[Start of section]

(* ===== verification/Cluster.v ===== *)
(** * Cluster access: pkg/snapshot's Source and Mutator

    A routine that talks to the cluster is a [prog]: a finite tree of calls
    whose continuations take the answers.  [run] executes one against any
    cluster, the class [Cluster], and records the calls with their answers;
    [wp] is its program logic, in which every mutating call is judged by the
    calls before it.  [DryRun] is internal/snapshot's DryRunMutator. *)

From stdpp Require Import options.
From S2P Require Import Prelude GoString GoJson.

Definition error := string.

(** The resources the modelled routines name (internal/snapshot/source.go). *)
Inductive GVR :=
  | GVRPod | GVRJob | GVRCronJob | GVRReplicaSet | GVRDeployment | GVRSecret | GVRIngress
  | GVRCertificate | GVRCertificateRequest | GVRCertManagerOrder.
#[export] Instance GVR_eq_dec : EqDecision GVR.
Proof. solve_decision. Defined.
Inductive PatchType := MergePatchType | StrategicMergePatchType | JSONPatchType.

Inductive prog (A : Type) : Type :=
  | Ret (a : A)
  | List (gvr : GVR) (ns : string) (k : error + list json → prog A)
  | Get (gvr : GVR) (ns name : string) (k : error + json → prog A)
  | Delete (gvr : GVR) (ns name : string) (k : option error → prog A)
  | Patch (gvr : GVR) (ns name : string) (pt : PatchType) (body : string) (k : option error → prog A).
#[global] Arguments Ret {_}.
#[global] Arguments List {_}.
#[global] Arguments Get {_}.
#[global] Arguments Delete {_}.
#[global] Arguments Patch {_}.

#[export] Instance prog_ret : MRet prog := @Ret.
#[export] Instance prog_bind : MBind prog := λ A B f,
  fix bind p :=
    match p with
    | Ret a => f a
    | List g ns k => List g ns (λ x, bind (k x))
    | Get g ns n k => Get g ns n (λ x, bind (k x))
    | Delete g ns n k => Delete g ns n (λ x, bind (k x))
    | Patch g ns n pt b k => Patch g ns n pt b (λ x, bind (k x))
    end.

Definition doList (g : GVR) (ns : string) : prog (error + list json) := List g ns mret.
Definition doGet (g : GVR) (ns n : string) : prog (error + json) := Get g ns n mret.
Definition doDelete (g : GVR) (ns n : string) : prog (option error) := Delete g ns n mret.
Definition doPatch (g : GVR) (ns n : string) (pt : PatchType) (b : string) : prog (option error) :=
  Patch g ns n pt b mret.

(** [for _, x := range l { acc = f(acc, x) }] *)
Fixpoint forM {X St : Type} (l : list X) (f : St → X → prog St) (st : St) : prog St :=
  match l with
  | [] => mret st
  | x :: l => st ← f st x; forM l f st
  end.

(** ** Execution *)

Class Cluster (S : Type) := {
  cl_List : S → GVR → string → error + list json;
  cl_Get : S → GVR → string → string → error + json;
  cl_Delete : S → GVR → string → string → S * option error;
  cl_Patch : S → GVR → string → string → PatchType → string → S * option error;
}.

Inductive Event :=
  | EvList (gvr : GVR) (ns : string) (r : error + list json)
  | EvGet (gvr : GVR) (ns name : string) (r : error + json)
  | EvDelete (gvr : GVR) (ns name : string) (e : option error)
  | EvPatch (gvr : GVR) (ns name : string) (pt : PatchType) (body : string) (e : option error).

Fixpoint run {S A} `{Cluster S} (p : prog A) (s : S) (h : list Event) : S * list Event * A :=
  match p with
  | Ret a => (s, h, a)
  | List g ns k => let r := cl_List s g ns in run (k r) s (h ++ [EvList g ns r])
  | Get g ns n k => let r := cl_Get s g ns n in run (k r) s (h ++ [EvGet g ns n r])
  | Delete g ns n k =>
      let '(s, e) := cl_Delete s g ns n in run (k e) s (h ++ [EvDelete g ns n e])
  | Patch g ns n pt b k =>
      let '(s, e) := cl_Patch s g ns n pt b in run (k e) s (h ++ [EvPatch g ns n pt b e])
  end.

(** internal/snapshot/mutator.go's DryRunMutator over a cluster's reads. *)
Definition DryRun {S} (C : Cluster S) : Cluster S := {|
  cl_List := cl_List;
  cl_Get := cl_Get;
  cl_Delete := λ s _ _ _, (s, None);
  cl_Patch := λ s _ _ _ _ _, (s, None);
|}.

(** Two states that answer every read alike. *)
Definition same_reads {S} `{Cluster S} (s t : S) : Prop :=
  (∀ g ns, cl_List s g ns = cl_List t g ns) ∧ (∀ g ns n, cl_Get s g ns n = cl_Get t g ns n).
(** Mutations that succeed and leave the reads alone. *)
Class Settled (S : Type) `{Cluster S} := {
  settled_Delete : ∀ (s : S) g ns n, (cl_Delete s g ns n).2 = None ∧ same_reads (cl_Delete s g ns n).1 s;
  settled_Patch : ∀ (s : S) g ns n pt b,
    (cl_Patch s g ns n pt b).2 = None ∧ same_reads (cl_Patch s g ns n pt b).1 s;
}.

(** A dry run makes the calls of the real run and returns what it returns. *)
Lemma run_dry {S} (C : Cluster S) `{!Settled S} {A} (p : prog A) : ∀ (s t : S) h, same_reads s t →
  let '(_, h1, a) := run p s h in
  let '(t', h2, b) := @run _ _ (DryRun C) p t h in
  h1 = h2 ∧ a = b ∧ t' = t.
Proof.
  induction p as [a|g ns k IH|g ns n k IH|g ns n k IH|g ns n pt b k IH]; intros s t h [Hl Hg]; cbn [run].
  - done.
  - rewrite Hl. apply (IH _ s t). by split.
  - rewrite Hg. apply (IH _ s t). by split.
  - destruct (settled_Delete s g ns n) as [He Hs]. destruct (cl_Delete s g ns n) as [s' e]. cbn [fst snd] in *. subst e.
    apply (IH None s' t). destruct Hs as [H1 H2]. split; intros; by rewrite ?H1, ?H2.
  - destruct (settled_Patch s g ns n pt b) as [He Hs]. destruct (cl_Patch s g ns n pt b) as [s' e]. cbn [fst snd] in *. subst e.
    apply (IH None s' t). destruct Hs as [H1 H2]. split; intros; by rewrite ?H1, ?H2.
Qed.

(** ** Routines that patch one kind of resource and read others *)

Section yields.
Context {S : Type} `{!Cluster S}.

Lemma run_bind {A B} (p : prog A) (f : A → prog B) : ∀ s h,
  run (p ≫= f) s h = let '(s, h, a) := run p s h in run (f a) s h.
Proof.
  induction p as [a|g ns k IH|g ns n k IH|g ns n k IH|g ns n pt b k IH]; intros s h; cbn; [done|apply IH..| |].
  - destruct (cl_Delete s g ns n). apply IH.
  - destruct (cl_Patch s g ns n pt b). apply IH.
Qed.

(** The reads of all resources but [x] are answered alike. *)
Definition same_but (x : GVR) (s t : S) : Prop :=
  ∀ g, g ≠ x → (∀ ns, cl_List s g ns = cl_List t g ns) ∧ (∀ ns n, cl_Get s g ns n = cl_Get t g ns n).
(** Patches of [x] succeed and change nothing but [x]. *)
Class Patches (x : GVR) := patches_ok : ∀ s ns n pt b, (cl_Patch s x ns n pt b).2 = None ∧ same_but x (cl_Patch s x ns n pt b).1 s.

Context (x : GVR).
(** [p] returns [a] wherever the other reads are those of [s], and leaves them so. *)
Definition yields {A} (p : prog A) (s : S) (a : A) : Prop :=
  ∀ t h, same_but x t s → ∃ t' h', run p t h = (t', h', a) ∧ same_but x t' s.

Lemma yields_ret {A} (a : A) s : yields (mret a) s a.
Proof. intros t h Ht. by exists t, h. Qed.
Lemma yields_eq {A} (p : prog A) s a b : yields p s a → a = b → yields p s b.
Proof. by intros ? <-. Qed.
Lemma yields_bind {A B} (p : prog A) (f : A → prog B) s a b : yields p s a → yields (f a) s b → yields (p ≫= f) s b.
Proof.
  intros Hp Hf t h Ht. rewrite run_bind. destruct (Hp t h Ht) as (t1 & h1 & -> & Ht1). by apply Hf.
Qed.
Lemma yields_list {B} g ns (f : error + list json → prog B) s b : g ≠ x → yields (f (cl_List s g ns)) s b → yields (doList g ns ≫= f) s b.
Proof. intros Hx Hf t h Ht. cbn. destruct (Ht g Hx) as [Hl _]. rewrite Hl. by apply Hf. Qed.
Lemma yields_get {B} g ns n (f : error + json → prog B) s b : g ≠ x → yields (f (cl_Get s g ns n)) s b → yields (doGet g ns n ≫= f) s b.
Proof. intros Hx Hf t h Ht. cbn. destruct (Ht g Hx) as [_ Hg]. rewrite Hg. by apply Hf. Qed.
Lemma yields_patch `{!Patches x} {B} ns n pt bd (f : option error → prog B) s b :
  yields (f None) s b → yields (doPatch x ns n pt bd ≫= f) s b.
Proof.
  intros Hf t h Ht. cbn. destruct (patches_ok t ns n pt bd) as [He Hs]. destruct (cl_Patch t x ns n pt bd) as [t' e].
  cbn [fst snd] in *. subst e. apply Hf. intros g Hg. destruct (Hs g Hg) as [H1 H2], (Ht g Hg) as [H3 H4].
  split; intros; by rewrite ?H1, ?H2, ?H3, ?H4.
Qed.
(** A loop folds what its body yields. *)
Lemma yields_forM {X St} (l : list X) (f : St → X → prog St) (F : St → X → St) s :
  (∀ st y, yields (f st y) s (F st y)) → ∀ st, yields (forM l f st) s (foldl F st l).
Proof.
  intros Hf. induction l as [|y l IH]; intros st; [apply yields_ret|]. cbn [forM foldl]. eapply yields_bind; [apply Hf|apply IH].
Qed.
Lemma yields_run {A} (p : prog A) s a h : yields p s a → (run p s h).2 = a.
Proof. intros Hp. by destruct (Hp s h ltac:(done)) as (t' & h' & -> & _). Qed.
(** What a routine lists first may be of the patched kind. *)
Lemma yields_run_list {B} g ns (f : error + list json → prog B) s b h :
  yields (f (cl_List s g ns)) s b → (run (doList g ns ≫= f) s h).2 = b.
Proof. intros Hf. cbn. by apply yields_run. Qed.
End yields.

(** ** Program logic *)

Section wp.
(** What a mutating call must satisfy, given the calls before it. *)
Variable P : list Event → Event → Prop.

Fixpoint wp {A} (h : list Event) (p : prog A) (Q : list Event → A → Prop) : Prop :=
  match p with
  | Ret a => Q h a
  | List g ns k => ∀ r, wp (h ++ [EvList g ns r]) (k r) Q
  | Get g ns n k => ∀ r, wp (h ++ [EvGet g ns n r]) (k r) Q
  | Delete g ns n k => ∀ e, P h (EvDelete g ns n e) ∧ wp (h ++ [EvDelete g ns n e]) (k e) Q
  | Patch g ns n pt b k =>
      ∀ e, P h (EvPatch g ns n pt b e) ∧ wp (h ++ [EvPatch g ns n pt b e]) (k e) Q
  end.

Lemma wp_bind {A B} (p : prog A) (f : A → prog B) h Q :
  wp h p (λ h a, wp h (f a) Q) → wp h (p ≫= f) Q.
Proof.
  revert h. induction p as [a|g ns k IH|g ns n k IH|g ns n k IH|g ns n pt b k IH]; intros h; cbn.
  - done.
  - intros Hp r. by apply IH.
  - intros Hp r. by apply IH.
  - intros Hp e. destruct (Hp e). split; [done|]. by apply IH.
  - intros Hp e. destruct (Hp e). split; [done|]. by apply IH.
Qed.

Lemma wp_mono {A} (p : prog A) h (Q Q' : list Event → A → Prop) :
  (∀ h a, Q h a → Q' h a) → wp h p Q → wp h p Q'.
Proof.
  intros HQ. revert h. induction p as [a|g ns k IH|g ns n k IH|g ns n k IH|g ns n pt b k IH]; intros h; cbn.
  - apply HQ.
  - intros Hp r. by apply IH.
  - intros Hp r. by apply IH.
  - intros Hp e. destruct (Hp e). split; [done|]. by apply IH.
  - intros Hp e. destruct (Hp e). split; [done|]. by apply IH.
Qed.

Lemma wp_ret {A} (a : A) h (Q : list Event → A → Prop) : Q h a → wp h (mret a) Q.
Proof. done. Qed.
Lemma wp_list {B} g ns (f : error + list json → prog B) h Q :
  (∀ r, wp (h ++ [EvList g ns r]) (f r) Q) → wp h (doList g ns ≫= f) Q.
Proof. done. Qed.
Lemma wp_get {B} g ns n (f : error + json → prog B) h Q :
  (∀ r, wp (h ++ [EvGet g ns n r]) (f r) Q) → wp h (doGet g ns n ≫= f) Q.
Proof. done. Qed.
Lemma wp_delete {B} g ns n (f : option error → prog B) h Q :
  (∀ e, P h (EvDelete g ns n e) ∧ wp (h ++ [EvDelete g ns n e]) (f e) Q) → wp h (doDelete g ns n ≫= f) Q.
Proof. done. Qed.
Lemma wp_patch {B} g ns n pt b (f : option error → prog B) h Q :
  (∀ e, P h (EvPatch g ns n pt b e) ∧ wp (h ++ [EvPatch g ns n pt b e]) (f e) Q) →
  wp h (doPatch g ns n pt b ≫= f) Q.
Proof. done. Qed.

(** A loop keeps an invariant its body keeps. *)
Lemma wp_forM {X St} (l : list X) (f : St → X → prog St) (I : list Event → St → Prop) h st :
  (∀ h st x, x ∈ l → I h st → wp h (f st x) I) → I h st → wp h (forM l f st) I.
Proof.
  revert h st. induction l as [|x l IH]; intros h st Hf HI; [done|]. cbn [forM]. apply wp_bind.
  eapply wp_mono; [|apply (Hf h st x (list_elem_of_here _ _) HI)].
  intros h' st' HI'. apply IH; [|done]. intros h'' st'' y Hy. apply Hf. by right.
Qed.

(** Histories only grow. *)
Lemma wp_grows {A} (p : prog A) h Q : wp h p Q → wp h p (λ h' a, Q h' a ∧ h `prefix_of` h').
Proof.
  assert (Hg : ∀ h0, h0 `prefix_of` h → wp h p Q → wp h p (λ h' a, Q h' a ∧ h0 `prefix_of` h')).
  { revert h. induction p as [a|g ns k IH|g ns n k IH|g ns n k IH|g ns n pt b k IH]; intros h h0 Hh; cbn.
    - done.
    - intros Hp r. apply IH; [by apply prefix_app_r|done].
    - intros Hp r. apply IH; [by apply prefix_app_r|done].
    - intros Hp e. destruct (Hp e). split; [done|]. apply IH; [by apply prefix_app_r|done].
    - intros Hp e. destruct (Hp e). split; [done|]. apply IH; [by apply prefix_app_r|done]. }
  by apply Hg.
Qed.
(** So a loop's body may use what was in the history when it started. *)
Lemma wp_loop {X St} (l : list X) (f : St → X → prog St) (I : list Event → St → Prop) h0 st :
  (∀ h st x, x ∈ l → h0 `prefix_of` h → I h st → wp h (f st x) I) → I h0 st → wp h0 (forM l f st) I.
Proof.
  intros Hf HI. eapply wp_mono; [|apply (wp_forM l f (λ h st, I h st ∧ h0 `prefix_of` h))].
  - by intros h a [].
  - intros h st' x Hx [HI' Hp]. eapply wp_mono; [|by apply wp_grows, Hf].
    intros h' a [? ?]. split; [done|]. by transitivity h.
  - done.
Qed.

(** Every mutation of a history is allowed at its place. *)
Definition judged (h : list Event) : Prop :=
  ∀ pre e post, h = pre ++ e :: post →
    match e with EvDelete _ _ _ _ | EvPatch _ _ _ _ _ _ => P pre e | _ => True end.

Lemma judged_nil : judged [].
Proof. intros pre e post E. by destruct pre. Qed.
Lemma judged_snoc h e : judged h →
  match e with EvDelete _ _ _ _ | EvPatch _ _ _ _ _ _ => P h e | _ => True end → judged (h ++ [e]).
Proof.
  intros Hh He pre e' post E. destruct post as [|x post _] using rev_ind.
  - apply app_inj_tail in E as [<- <-]. done.
  - rewrite app_comm_cons, app_assoc in E. apply app_inj_tail in E as [E _]. exact (Hh _ _ _ E).
Qed.

Lemma wp_run {S} `{Cluster S} {A} (p : prog A) Q : ∀ h (s : S), judged h → wp h p Q →
  let '(_, h', a) := run p s h in judged h' ∧ Q h' a.
Proof.
  induction p as [a|g ns k IH|g ns n k IH|g ns n k IH|g ns n pt b k IH]; intros h s Hh Hp; cbn [run].
  - done.
  - apply IH; [by apply judged_snoc|apply Hp].
  - apply IH; [by apply judged_snoc|apply Hp].
  - destruct (cl_Delete s g ns n) as [s' e]. destruct (Hp e). apply IH; [by apply judged_snoc|done].
  - destruct (cl_Patch s g ns n pt b) as [s' e]. destruct (Hp e). apply IH; [by apply judged_snoc|done].
Qed.
End wp.

(** [wp_step] runs one call or case of the goal's routine; the cases keep
    their equations. *)
Ltac wp_step :=
  match goal with
  | |- wp _ _ (mret _) _ => apply wp_ret
  | |- wp _ _ (doList _ _ ≫= _) _ => apply wp_list; intros ?
  | |- wp _ _ (doGet _ _ _ ≫= _) _ => apply wp_get; intros ?
  | |- wp _ _ (doDelete _ _ _ ≫= _) _ => apply wp_delete; intros ?; split
  | |- wp _ _ (doPatch _ _ _ _ _ ≫= _) _ => apply wp_patch; intros ?; split
  | |- wp _ _ (if ?b then _ else _) _ => destruct b eqn:?
  | |- wp _ _ (match ?x with _ => _ end) _ => destruct x eqn:?
  end.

[End of section]

__Work to be completed__
Everything from the line with "Definition error := string." through the line with "error + json → prog A)" should be written out exactly as it appears above, end lines included, and nothing outside that range.

__Task answer__
Definition error := string.

(** The resources the modelled routines name (internal/snapshot/source.go). *)
Inductive GVR :=
  | GVRPod | GVRJob | GVRCronJob | GVRReplicaSet | GVRDeployment | GVRSecret | GVRIngress
  | GVRCertificate | GVRCertificateRequest | GVRCertManagerOrder.
#[export] Instance GVR_eq_dec : EqDecision GVR.
Proof. solve_decision. Defined.
Inductive PatchType := MergePatchType | StrategicMergePatchType | JSONPatchType.

Inductive prog (A : Type) : Type :=
  | Ret (a : A)
  | List (gvr : GVR) (ns : string) (k : error + list json → prog A)
  | Get (gvr : GVR) (ns name : string) (k : error + json → prog A)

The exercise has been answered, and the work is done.